My name is Rebecca I live in San Antonio, TX. I am 44 years old. I have had the symptoms of Dercums since my twenties. I never knew what the nodules were. I often wondered why my arms, legs, back and stomach ached so much. My family doctor said they were lymphomas and nothing to worry about. Of course the pain has worsened with time. I had one removed about 3 years ago, I can't believe the relief & the lessening of pain. I wish I could have all of them removed. Last month (June 02) I printed the website info and took it to my Endocrinologist Dr Fetchick. She confirmed that I have all the symptoms and asked me what I would like to do about it? How should I know! From what I read there is nothing to do. My left side is more affected than my right. They have become progressively worse and more painful. At times the pain in my left arm is so great that holding it close to me or warming it up is the only thing that helps. I at times wish I could open the whole arm up and remove all the lymphomas.

Just a added note -- my father also had knots, as he called them, on his back. They were very painful to him and he often thought they were muscle knots, but they never went away.


Anonymous

Unfortunately,  at the moment I am hesitant to include my name on the registry even though I have been diagnosed, etc. Guess the reason is that I am not sure I am ready to deal with the potential of countless e-mail from other folks that registration might generate.

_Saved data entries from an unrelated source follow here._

(** X12. An envelope that reports "success" and holds no payload field,
    only keys the struct does not know, before the status or after it, is
    taken without an error: the four methods that return a payload return
    its zero value (0, or the nil sequence) with a nil error. *)
Theorem payload_missing_gives_zero `{rt : Runtime} (op : Call) (w : World)
  (st : State) (hc : http.Client) (req : http.Request) (resp : http.Response)
  (before after : list (string * JSON)) :
  returns_payload op = true ->
  In (HttpDo hc req (inr resp)) (performed (call op) w st) ->
  http.StatusCode resp < 400 ->
  readValue (http.RespBody resp)
  = inr (JObject (before ++ ("status", JString "success") :: after)) ->
  Forall (fun m => unknown_to op (fst m)) before ->
  Forall (fun m => unknown_to op (fst m)) after ->
  fst (call op w st) = (zero_value op, None).
Proof.
  intros Hop Hin Hcode Hbody Hbefore Hafter. revert Hin.
  destruct op; try discriminate Hop; cbn [unknown_to] in Hbefore, Hafter.
  - assert (Hd : json.Decode balanceResponse.store (http.RespBody resp) balanceResponse.zero
                 = inr {| balanceResponse.Status := "success";
                          balanceResponse.Balance := PrimFloat.zero;
                          balanceResponse.SubscriptionCreditAllowance := PrimFloat.zero |})
      by status_only Hbody Hbefore Hafter.
    run_all; intros Hin; which_event; same_envelope; try lia; try congruence;
      cbn in *; congruence.
  - assert (Hd : json.Decode faxCostResponse.store (http.RespBody resp) faxCostResponse.zero
                 = inr {| faxCostResponse.Status := "success";
                          faxCostResponse.Cost := PrimFloat.zero |})
      by status_only Hbody Hbefore Hafter.
    run_all; intros Hin; which_event; same_envelope; try lia; try congruence;
      cbn in *; congruence.
  - assert (Hd : json.Decode faxHistoryResponse.store (http.RespBody resp)
                   faxHistoryResponse.zero
                 = inr {| faxHistoryResponse.Status := "success";
                          faxHistoryResponse.History := nil_slice |})
      by status_only Hbody Hbefore Hafter.
    run_all; intros Hin; which_event; same_envelope; try lia; try congruence;
      cbn in *; congruence.
  - assert (Hd : json.Decode fileUploadResponse.store (http.RespBody resp)
                   fileUploadResponse.zero
                 = inr {| fileUploadResponse.Status := "success";
                          fileUploadResponse.DocumentId := 0;
                          fileUploadResponse.TotalPages := 0 |})
      by status_only Hbody Hbefore Hafter.
    run_all; intros Hin; which_event; same_envelope; try lia; try congruence;
      cbn in *; congruence.
Qed.

Lemma payload_missing_gives_zero_witness :
  fst (call (rt := scenes.runtime) CallGetBalance
         (sample.answering 200 scenes.bare_success) (sample.fresh "k3y"))
  = (Float PrimFloat.zero, None)
  /\ fst (call (rt := scenes.runtime) CallGetFaxHistory
            (sample.answering 200 scenes.late_success) (sample.fresh "k3y"))
     = (History nil_slice, None).
Proof.
  split.
  - refine (payload_missing_gives_zero (rt := scenes.runtime) CallGetBalance
              (sample.answering 200 scenes.bare_success) (sample.fresh "k3y")
              {| http.Timeout := 10000000000 |}
              {| http.Method := "GET";
                 http.URL := "https://fax.to/api/v2/balance?api_key=k3y";
                 http.Header_ := [("Content-Type", ["application/json"])];
                 http.Body := None |}
              {| http.StatusCode := 200; http.RespBody := scenes.bare_success |}
              [] [("subscription_credit_allowance", JNumber "3")] _ _ _ _ _ _).
    + reflexivity.
    + vm_compute. left. reflexivity.
    + reflexivity.
    + vm_compute. reflexivity.
    + constructor.
    + constructor; [vm_compute; reflexivity | constructor].
  - refine (payload_missing_gives_zero (rt := scenes.runtime) CallGetFaxHistory
              (sample.answering 200 scenes.late_success) (sample.fresh "k3y")
              {| http.Timeout := 10000000000 |}
              {| http.Method := "GET";
                 http.URL := "https://fax.to/api/v2/fax-history?api_key=k3y";
                 http.Header_ := [("Accept", ["application/json"])];
                 http.Body := None |}
              {| http.StatusCode := 200; http.RespBody := scenes.late_success |}
              [("request_id", JNumber "7")] [] _ _ _ _ _ _).
    + reflexivity.
    + vm_compute. left. reflexivity.
    + reflexivity.
    + vm_compute. reflexivity.
    + constructor; [vm_compute; reflexivity | constructor].
    + constructor.
Defined.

Call it "chicken", or just simply a desire to be somewhat "private", but not selfish; maybe I will change my mind in the near future.   By that time, I will have turned into one giant lipoma at the rate my body is producing them; have had about 3 dozen removed, but it seems pointless because they are replaced eventually by others; usually wait to remove them until the pain becomes more than I want to bear, or until I cannot stand the sight of them anymore; they are present throughout the torso, back, upper legs, arms, buttocks,  and probably other places I have yet to discover!  It may sound strange, but somehow my sense of  humor helps somewhat  to "mentally" diminish the  pain associated with the tumors, albeit very temporarily.  I am male,  just under 6 ft. tall, and weigh about 190.   Late father had some lipomas, but not to the extent that I have them.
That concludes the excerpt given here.